Capítulo I — A Pedra que Murmurava
Eúphrosine cresceu com o sal no cabelo e as histórias na pele. Quando criança, ela corria pelas falésias e colhia conchas que pareciam cantar em línguas antigas. No centro da baía, uma rocha branca, polida pelo tempo, guardava um segredo: a Pedra do Mar. Diziam os mais velhos que aquela pedra era feita do coração de uma estrela caída e que dela brotava um juramento que mantinha o equilíbrio entre homens e marés.
Num amanhecer de neblina prateada, Eúphrosine sentiu um peso novo quando tocou a Pedra. Uma voz, suave como onda, falou em seu ouvido: "Guardião, o juramento se quebra. Vai. Restaura o que foi esquecido." Ela não sabia quem a escolhera, mas sabia do que se tratava. A Pedra sempre buscava um guardião quando o mundo vacilava.

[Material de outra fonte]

(** C34: the relay hands on every message once and in order.  The relay's connections are in order, each with its counter and at
    most one message of the relay queued; its hooks, called with those connections, return for the next 100 messages (a run shows
    them no more) and do nothing to the connections but send messages of their own on them ([hooks_ok]).  Whatever the networks
    answer, a run of the relay then returns.  In each direction, the messages a hook took, those handed to the other
    side's connection and those deleted are, in this order and once each, the message that was waiting and those received, and
    what is left is the one message that now waits.  The messages handed on are queued or sent behind all
    earlier ones, at most one is left queued, and none of them is missing unless the connection was lost; a message is deleted only
    if the other side is not connected.  Only the relay of a management connection is given up, when a side is not alive. *)
Theorem relay_in_order {H : Type} (K : hooks H) (I : nat → H → Prop) (now : Z) (V : direction → vconn) (V_async : vconn) (xids : Z * Z * Z)
    (r : relay H) (Hr : relay_ok now r) (HK : hooks_ok now V K I) (Hh : I 100%nat (r_hooks r)) :
  ∃ r' es, (relay_run K now V V_async xids r = Some (Some r', es) ∨ relay_run K now V V_async xids r = Some (None, es) ∧ r_is_mgmt_conn r = true) ∧
    relay_ok now r' ∧
    ∀ d, flat_map (settled d) es ++ pending r' d = pending r d ++ flat_map (received d) es ∧
      (∃ new, went now (link_of r (other d)) new (link_of r' (other d)) ∧ mine new = (λ b, queued b (Some N_TXQ)) <$> flat_map (handed_on d) es) ∧
      (flat_map (deleted d) es ≠ [] → down (link_of r' (other d))).
Proof.
  destruct (runs_ok now V V_async xids r Hr) as (r0 & E & Hr0 & Hp & Hm & Hk & Hw). rewrite <- Hk in Hh.
  destruct (loop_moves K now V V_async I HK 50 r0 Hr0 Hh) as (r' & es & El & P & Hm').
  exists r', es. split_and!; [|apply P|].
  - unfold relay_run. rewrite E; cbn [mbind option_bind]. rewrite El; cbn [mbind option_bind]. destruct (r_is_mgmt_conn r') eqn:Em; cbn [andb]; [|by left].
    destruct (negb _); [|by left]. right. split; [done|congruence].
  - intros d. split_and!; [|..|apply P].
    + rewrite <- Hp. apply P.
    + destruct (Hw (other d)) as (n0 & W0 & D0), (pg_queued _ _ _ _ P d) as (n1 & W1 & D1). exists (n0 ++ n1).
      split; [eapply went_trans; [exact W0|exact W1|apply P]|]. by rewrite mine_app, D0, D1.
Qed.
Lemma rename_turn new b i b' :
  new ≠ b_bridge_id b → (i < STP_MAX_PORTS)%nat → renamed new b b' →
  renamed new b (rename_designated new i b') ∧ (designated b i → i_bridge (p_info (port (rename_designated new i b') i)) = new).
Proof.
  intros Hne Hi (Hid & Hbase & Hc & Hp). assert (Hlen : (i < length (b_ports b'))%nat) by (by rewrite (bo_length _ Hbase)). unfold rename_designated.
  assert (Hold : core (port b' i) = core (port b i) ∨ designated b i ∧ i_bridge (p_info (port b' i)) = new).
  { destruct (Hp i) as [?|[? E]]; [by left|right; split; [done|]]. apply core_inv in E as (_ & _ & _ & -> & _). done. }
  destruct (stp_is_designated_port b' i) eqn:Ed.
  - assert (Hc' : core (port b' i) = core (port b i)).
    { destruct Hold as [?|[_ Hn]]; [done|]. unfold stp_is_designated_port in Ed. apply andb_prop in Ed as [Ed%Z.eqb_eq _]. congruence. }
    assert (Hd : designated b i) by (by apply (core_designated b b')). pose proof (core_inv _ _ Hc') as (E1 & E2 & E3 & E4 & E5 & E6 & E7).
    split; [split; [exact Hid|split_and!]|].
    + apply base_upd; [|done]. intros _ []. by split.
    + etrans; [exact Hc|]. by apply calm_upd.
    + intros j. rewrite port_upd. destruct (decide _) as [[<- _]|]; [|apply Hp]. right. split; [done|]. unfold core. cbn. by rewrite E1, E2, E3, E4, E5, E6, E7.
    + intros _. by rewrite port_upd_eq.
  - split; [done|]. intros Hd. destruct Hold as [Hc'|[_ ?]]; [|done]. apply (core_designated b b') in Hd; [|done..]. unfold designated in Hd. congruence.
Qed.

Lemma rename_ne new i j b : i ≠ j → port (rename_designated new i b) j = port b j.
Proof. intros. unfold rename_designated. destruct (stp_is_designated_port b i); [by apply port_upd_ne|done]. Qed.

Lemma rename_loop new b : new ≠ b_bridge_id b → stp_ok b →
  renamed new b (for_each (rename_designated new) b) ∧
  ∀ i, (i < STP_MAX_PORTS)%nat → enabled (port b i) = true → designated b i → i_bridge (p_info (port (for_each (rename_designated new) b) i)) = new.
Proof.
  intros Hne Hb. apply (for_each_all (renamed new b) (λ b' i, enabled (port b i) = true → designated b i → i_bridge (p_info (port b' i)) = new)).
  - intros i b' Hi Hr _. destruct (rename_turn new b i b' Hne Hi Hr) as [H1 H2]. split; [done|]. split; [auto|]. intros j Hj Hq. by rewrite rename_ne.
  - intros i b' (_ & _ & _ & Hp) He He'. exfalso. assert (p_state (port b' i) = p_state (port b i)) as E.
    { destruct (Hp i) as [E|[_ E]]; by apply core_inv in E as (_ & -> & _). }
    unfold enabled in *. rewrite E in He. congruence.
  - split; [done|]. split; [apply Hb|]. split; [done|]. intros; by left.
Qed.

Lemma renamed_safe new b b' :
  stp_ok b → renamed new b b' → (∀ i, (i < STP_MAX_PORTS)%nat → enabled (port b i) = true → designated b i → i_bridge (p_info (port b' i)) = new) →
  safe (put_bridge_id new b').
Proof.
  intros Hb (_ & Hbase & _ & Hp) Hq. split; [destruct Hbase; by split|]. intros i Hi. unfold aged. change (port (put_bridge_id new b') i) with (port b' i).
  assert (E : p_state (port b' i) = p_state (port b i)) by (destruct (Hp i) as [E|[_ E]]; by apply core_inv in E as (_ & -> & _)).
  unfold enabled. rewrite E. intros He. destruct (ok_aged _ Hb i Hi He) as [Hd|Ht].
  - left. specialize (Hq i Hi He Hd). unfold designated, stp_is_designated_port in *. change (port (put_bridge_id new b') i) with (port b' i).
    cbn [put_bridge_id b_bridge_id]. rewrite Hq, Z.eqb_refl. apply andb_prop in Hd as [_ Hd].
    destruct (Hp i) as [E'|[_ E']]; apply core_inv in E' as (-> & _ & _ & -> & _); done.
  - right. destruct (Hp i) as [E'|[_ E']]; by apply core_inv in E' as (_ & _ & _ & _ & -> & _).
Qed.
(* ===== verification/VconnCorrect.v ===== *)
(** Theorems about Vconn.v: stream sockets carry messages whole and in order however [read] and [write] cut them, and a
    connection over any class that does so settles on a version and passes on what the abstract specification says. *)

From S2P Require Import Prelude Memory OpenFlow Wire Rconn Vconn WireCorrect.

(** * Messages in a sequence of bytes *)

(** A message: a header at least, with the right length in it. *)
Definition message (b : list Z) : Prop := (8 <= length b)%nat ∧ oh_length b = Z.of_nat (length b) ∧ bytes b.

Definition complete (bs : list Z) : bool :=
  (8 <=? Z.of_nat (length bs)) && (8 <=? oh_length bs) && (oh_length bs <=? Z.of_nat (length bs)).

(** The reference: the messages at the front of a sequence of bytes, up to a length below that of a header or a message that is not complete. *)
Fixpoint frames (n : nat) (bs : list Z) : list (list Z) :=
  match n with
  | O => []
  | S n =>
    if complete bs then let len := Z.to_nat (oh_length bs) in take len bs :: frames n (drop len bs) else []
  end.
Definition framed (bs : list Z) : list (list Z) := frames (length bs) bs.

Lemma oh_length_app b c : (4 <= length b)%nat → oh_length (b ++ c) = oh_length b.
Proof. intros. unfold oh_length. rewrite drop_app_le, take_app_le by (rewrite ?length_drop; lia). done. Qed.

Lemma oh_length_fits b : bytes b → fits 16 (oh_length b).
Proof.
  intros Hb. unfold oh_length, be_read, fits.
  assert (bytes (rev (take 2 (drop 2 b)))) as Hr by (apply Forall_rev, Forall_take, Forall_drop, Hb).
  pose proof (le_read_bound _ Hr) as Hx. split; [lia|]. eapply Z.lt_le_trans; [apply Hx|]. apply Z.pow_le_mono_r; [lia|].
  rewrite length_rev, length_take. lia.
Qed.

Lemma frames_more n m bs : (length bs <= n)%nat → (length bs <= m)%nat → frames n bs = frames m bs.
Proof.
  revert m bs. induction n as [|n IH]; intros [|m] bs Hn Hm; cbn [frames]; try done.
  - destruct bs; [done|cbn in *; lia].
  - destruct bs; [done|cbn in *; lia].
  - destruct (complete bs) eqn:E; [|done]. f_equal. unfold complete in E. apply IH; rewrite length_drop; lia.
Qed.

Lemma framed_unfold bs :
  framed bs = if complete bs then take (Z.to_nat (oh_length bs)) bs :: framed (drop (Z.to_nat (oh_length bs)) bs) else [].
Proof.
  unfold framed. destruct bs as [|b bs]; [done|]. cbn [length frames]. destruct (complete (b :: bs)) eqn:E; [|done].
  f_equal. unfold complete in E. apply frames_more; rewrite ?length_drop; cbn [length] in *; lia.
Qed.

Lemma framed_message m bs : message m → framed (m ++ bs) = m :: framed bs.
Proof.
  intros (H8 & Hl & _). rewrite framed_unfold. unfold complete. rewrite oh_length_app, Hl, length_app by lia.
  case_match eqn:E; [by rewrite Nat2Z.id, take_app_length, drop_app_length|].
  rewrite !andb_false_iff, !Z.leb_gt in E. lia.
Qed.

Lemma framed_concat ms : Forall message ms → framed (concat ms) = ms.
Proof. induction 1 as [|m ms Hm _ IH]; [done|]. cbn [concat]. by rewrite framed_message, IH. Qed.

(** What is behind complete messages does not matter, as long as they end with a message. *)
Lemma framed_app ms bs : Forall message ms → framed (concat ms ++ bs) = ms ++ framed bs.
Proof. induction 1 as [|m ms Hm _ IH]; [done|]. cbn [concat app]. by rewrite <- app_assoc, framed_message, IH. Qed.

(** * What a class promises *)

(** The messages that the peer has sent and that were not received yet, those that were accepted for sending, and what holds
    of a connection in order. *)
Class carries (S : Type) `{vconn_class S} := Carries {
  vc_ok : S → Prop;
  inbox : S → list (list Z);
  outbox : S → list (list Z);
  carries_connect s : vc_ok s → ∃ s' e, vc_connect s = Some (s', e) ∧ e ≠ EINPROGRESS ∧
    vc_ok s' ∧ inbox s' = inbox s ∧ outbox s' = outbox s;
  carries_recv s : vc_ok s → ∃ s' r, vc_recv s = Some (s', r) ∧ vc_ok s' ∧ outbox s' = outbox s ∧
    match r with
    | inl e => e ≠ 0 ∧ inbox s' = inbox s
    | inr b => message b ∧ inbox s = b :: inbox s'
    end;
  carries_send s b : vc_ok s → message b → ∃ s' e, vc_send s b = Some (s', e) ∧ vc_ok s' ∧ inbox s' = inbox s ∧
    outbox s' = outbox s ++ (if e =? 0 then [b] else []);
  carries_poll s : vc_ok s → vc_ok (vc_poll s) ∧ inbox (vc_poll s) = inbox s ∧ outbox (vc_poll s) = outbox s }.

(** * Stream sockets *)

(** The part of a message that has been read. *)
Definition rx_ok (rx : list Z) : Prop := (length rx < 8)%nat ∨ oh_length rx < 8 ∨ Z.of_nat (length rx) < oh_length rx.

Definition error_ok (a : io) : Prop := match a with Errno e => e ≠ 0 | Upto _ => True end.
Definition write_ok (a : io) : Prop := match a with Errno e => e = EAGAIN | Upto _ => True end.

Antes de partir, sua avó ofertou-lhe um manto azul-cinza tecido com memórias: cada fio vinha de sonhos antigos e trazia um símbolo bordado — uma ampulheta, um farol e uma pena. "Paciência, farol e sabedoria", disse a avó. "Leva-os contigo." Eúphrosine enlaçou o manto e prometeu, com a voz firme, que honraria o juramento.
A primeira pista levou-a a uma carta antiga, escondida num compartimento que só uma maré baixa mostrava. O mapa desenhado com tinta corroída por sal apontava para uma cadeia de ilhas que não constavam nos mapas dos navegadores comuns: as Ilhas de Nyr. E assim, com o barco carregado de histórias e provisões, Eúphrosine partiu para onde o horizonte parecia guardião de segredos.
Capítulo II — A Caverna que Contava Horas
Nas Ilhas de Nyr, a mãe-maré sussurrava perigos. Rochas afiadamente negras formavam labirintos onde o dia e a noite trocavam de lugar. Na terceira ilha, ela encontrou a entrada de uma caverna cujo ar cheirava a folhas secas e ferro velho. A boca da gruta estava guardada por símbolos que lembravam ampulhetas entalhadas em pedra. Era ali que a primeira prova começaria: a prova da paciência.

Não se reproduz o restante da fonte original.